James Shields' performance in Game 1 -- surrendering three quick runs in the first and five overall in three-plus innings -- gave the Royals little chance at victory. But rookie Yordano Ventura did his part on Wednesday, delivering 5 1/3 innings while limiting the Giants to two runs on eight hits.
Ventura got off to an inauspicious start. The first batter of the game, Gregor Blanco, worked an eight-pitch at-bat, all fastballs, the last of which Blanco deposited 394 feet into the Giants' bullpen in right field to give the Giants a 1-0 lead and prompted a nervous hush over Kauffman Stadium.
It was just the 10th leadoff homer in World Series history, but Ventura, the 23-year old rookie from the Dominican Republic, did not allow it to faze him.
"Focus on the next pitch," Ventura said through an interpreter. "Lots of game left after the home run. Not concerned about it. Obviously, I didn't want to give up the home run, but just go pitch to pitch and continue to work and execute."
The next batter, Joe Panik, flied out harmlessly to right field. Buster Posey became the first of Ventura's two strikeouts on the day. Then, Ventura threw Pablo Sandoval out at first base on a comebacker back to the mound to end the inning.
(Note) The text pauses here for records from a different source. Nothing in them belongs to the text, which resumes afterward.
(* ===== verification/MemoryQueue.v ===== *)
(** * MemoryQueue: the in-memory queue (src/pkg/queue/memory_queue.go)

    The queue is shared by goroutines: callers of [Enqueue], one ingress loop, the
    workers and the retry timers.  Every critical section of the source is one
    function on [MemoryQueue]; the interleavings are the step relation [qstep] on
    [QSys], which adds the program counters of the goroutines to the queue.  The
    sequential composition of the sections, as one caller sees them, is [Enqueue].

    The constructor never leaves [cfg.TenantManager] nil, so the manager is a field
    of the state and the nil tests of the source are always true. *)

From S2P Require Import Prelude GoLib Model Tenant.

Definition defaultRetryBackoff : Duration := 250 * Millisecond.

Record MemoryQueueConfig : Type := mkMemoryQueueConfig {
  cfg_BufferSize : Z;
  cfg_MaxWorkers : Z;
  cfg_MaxAttempts : Z;
  cfg_RetryBackoff : Duration;
  cfg_DedupeWindow : Duration;
  cfg_TenantManager : option Manager }.

#[global] Instance MemoryQueueConfig_eta : Eta MemoryQueueConfig := fun r => mkMemoryQueueConfig
  (cfg_BufferSize r) (cfg_MaxWorkers r) (cfg_MaxAttempts r) (cfg_RetryBackoff r)
  (cfg_DedupeWindow r) (cfg_TenantManager r).

Record MemoryQueue : Type := mkMemoryQueue {
  q_ch : list SQSMessage;
  q_cfg : MemoryQueueConfig;
  q_pending : gmap string (list SQSMessage);
  q_tenantOrder : list string;
  q_nextTenant : nat;
  q_inQueue : gset string;
  q_inFlight : gset string;
  q_recent : gmap string Time;
  q_dlq : list SQSMessage;
  q_tenants : Manager }.

#[global] Instance MemoryQueue_eta : Eta MemoryQueue := fun r => mkMemoryQueue
  (q_ch r) (q_cfg r) (q_pending r) (q_tenantOrder r) (q_nextTenant r) (q_inQueue r)
  (q_inFlight r) (q_recent r) (q_dlq r) (q_tenants r).

Definition defaultTenantManager : Manager :=
  NewManager (mkPolicy 8 2048 1200 8 (30 * Second) 0 f_zero 0 0 f_zero).

Definition DefaultMemoryQueueConfig : MemoryQueueConfig :=
  mkMemoryQueueConfig 100 1 3 defaultRetryBackoff (2 * Minute) (Some defaultTenantManager).

Definition NewMemoryQueueWithConfig (cfg : MemoryQueueConfig) : MemoryQueue :=
  let cfg := if cfg_BufferSize cfg <=? 0 then cfg <| cfg_BufferSize := 100 |> else cfg in
  let cfg := if cfg_MaxWorkers cfg <=? 0 then cfg <| cfg_MaxWorkers := 1 |> else cfg in
  let cfg := if cfg_MaxAttempts cfg <=? 0 then cfg <| cfg_MaxAttempts := 3 |> else cfg in
  let cfg := if cfg_RetryBackoff cfg <=? 0
             then cfg <| cfg_RetryBackoff := defaultRetryBackoff |> else cfg in
  let cfg := if cfg_DedupeWindow cfg <=? 0 then cfg <| cfg_DedupeWindow := 2 * Minute |> else cfg in
  let manager := default defaultTenantManager (cfg_TenantManager cfg) in
  mkMemoryQueue [] (cfg <| cfg_TenantManager := Some manager |>) ∅ [] 0 ∅ ∅ ∅ [] manager.

Definition NewMemoryQueue (bufSize : Z) : MemoryQueue :=
  let cfg := DefaultMemoryQueueConfig in
  NewMemoryQueueWithConfig (if 0 <? bufSize then cfg <| cfg_BufferSize := bufSize |> else cfg).

Definition MemoryQueue_HealthCheck : result error unit := Ok tt.

Definition normalizeTenant (tenantID : string) : string :=
  if bool_decide (tenantID = "") then "default" else tenantID.

Definition messageKey (msg : SQSMessage) : string :=
  let tenantID := normalizeTenant (SQSMessage_TenantID msg) in
  if bool_decide (SQSMessage_DedupeKey msg ≠ "")
  then tenantID +:+ "#" +:+ SQSMessage_DedupeKey msg
  else tenantID +:+ "#" +:+ SQSMessage_TaskID msg +:+ "#" +:+ SQSMessage_RunID msg.

Definition pruneRecentLocked (now : Time) (q : MemoryQueue) : MemoryQueue :=
  q <| q_recent ::= filter (fun kt => ~ (cfg_DedupeWindow (q_cfg q) < time_Sub now kt.2)) |>.

(** ** Enqueue *)

(** The copy that is queued: attempt at least 1, tenant never empty. *)
Definition enqueue_copy (msg : SQSMessage) : SQSMessage :=
  let cp := if SQSMessage_Attempt msg <=? 0 then msg <| SQSMessage_Attempt := 1 |> else msg in
  cp <| SQSMessage_TenantID := normalizeTenant (SQSMessage_TenantID cp) |>.

(** The first critical section: a duplicate is accepted without effect ([None]), any
    other message is marked as queued. *)
Definition enqueue_accept (now : Time) (msg : SQSMessage) (q : MemoryQueue)
    : MemoryQueue * option SQSMessage :=
  let cp := enqueue_copy msg in
  let key := messageKey cp in
  let q := pruneRecentLocked now q in
  if bool_decide (key ∈ q_inQueue q) then (q, None)
  else if bool_decide (key ∈ q_inFlight q) then (q, None)
  else if match q_recent q !! key with
          | Some ts => time_Sub now ts <=? cfg_DedupeWindow (q_cfg q)
          | None => false
          end then (q, None)
  else (q <| q_inQueue ::= union {[key]} |>, Some cp).

(** Admission by the tenant manager, with its clock. *)
Definition enqueue_tenant (clk : nat -> Time) (cp : SQSMessage) (q : MemoryQueue)
    : MemoryQueue * result error unit :=
  let '(m, r) := Manager_TryEnqueue clk (SQSMessage_TenantID cp)
      (mkAdmissionInfo (messageKey cp) (SQSMessage_EstimatedTokens cp) (SQSMessage_EstimatedCost cp))
      (q_tenants q) in
  (q <| q_tenants := m |>, r).

Definition enqueue_unmark (cp : SQSMessage) (q : MemoryQueue) : MemoryQueue :=
  q <| q_inQueue ::= (fun s => s ∖ {[messageKey cp]}) |>.

Definition enqueue_send (cp : SQSMessage) (q : MemoryQueue) : MemoryQueue :=
  q <| q_ch ::= (fun ch => ch ++ [cp]) |>.

Definition enqueue_cancel (cp : SQSMessage) (q : MemoryQueue) : MemoryQueue :=
  q <| q_tenants ::= Manager_CancelEnqueue (SQSMessage_TenantID cp) (messageKey cp) |>.

(** The whole call when nothing interleaves.  [sent] is the branch the final [select]
    takes: the channel had room, or the context was cancelled. *)
Definition Enqueue (now : Time) (clk : nat -> Time) (sent : bool) (msg : option SQSMessage)
    (q : MemoryQueue) : MemoryQueue * result error unit :=
  match msg with
  | None => (q, Err (errors_New "queue: enqueue: nil message"))
  | Some msg =>
      match enqueue_accept now msg q with
      | (q, None) => (q, Ok tt)
      | (q, Some cp) =>
          match enqueue_tenant clk cp q with
          | (q, Err e) => (enqueue_unmark cp q, Err e)
          | (q, Ok _) =>
              if sent then (enqueue_send cp q, Ok tt)
              else (enqueue_cancel cp (enqueue_unmark cp q), Err (wrapf "queue: enqueue: " context_Canceled))
          end
      end
  end.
"He handled himself very well," Royals catcher Salvador Perez said. "He stayed aggressive, even though Gregor Blanco hit a home run against him early in the game. He's a great kid, great competitor, and he bounced back."
Ventura became the first Royals rookie to start a World Series game at any position and gave a solid, if unspectacular start. That is all the Royals ask of their young pitcher, at least for now.
Ventura seems poised to become the Royals' next ace, especially if they are unable to sign Shields during the offseason. Ventura still relies on his fastball heavily, and once he develops his secondary pitches, he could take the next step after an impressive rookie campaign.
Ventura's fastball, however, is dynamic. Ventura led the Majors this season with an average fastball velocity of 96.8 mph and he often hovers around the triple-digit mark. But he did not miss many bats on Wednesday. Credit the Giants, the best fastball-hitting team in the Majors, with a .276 average off fastballs 95 mph and higher.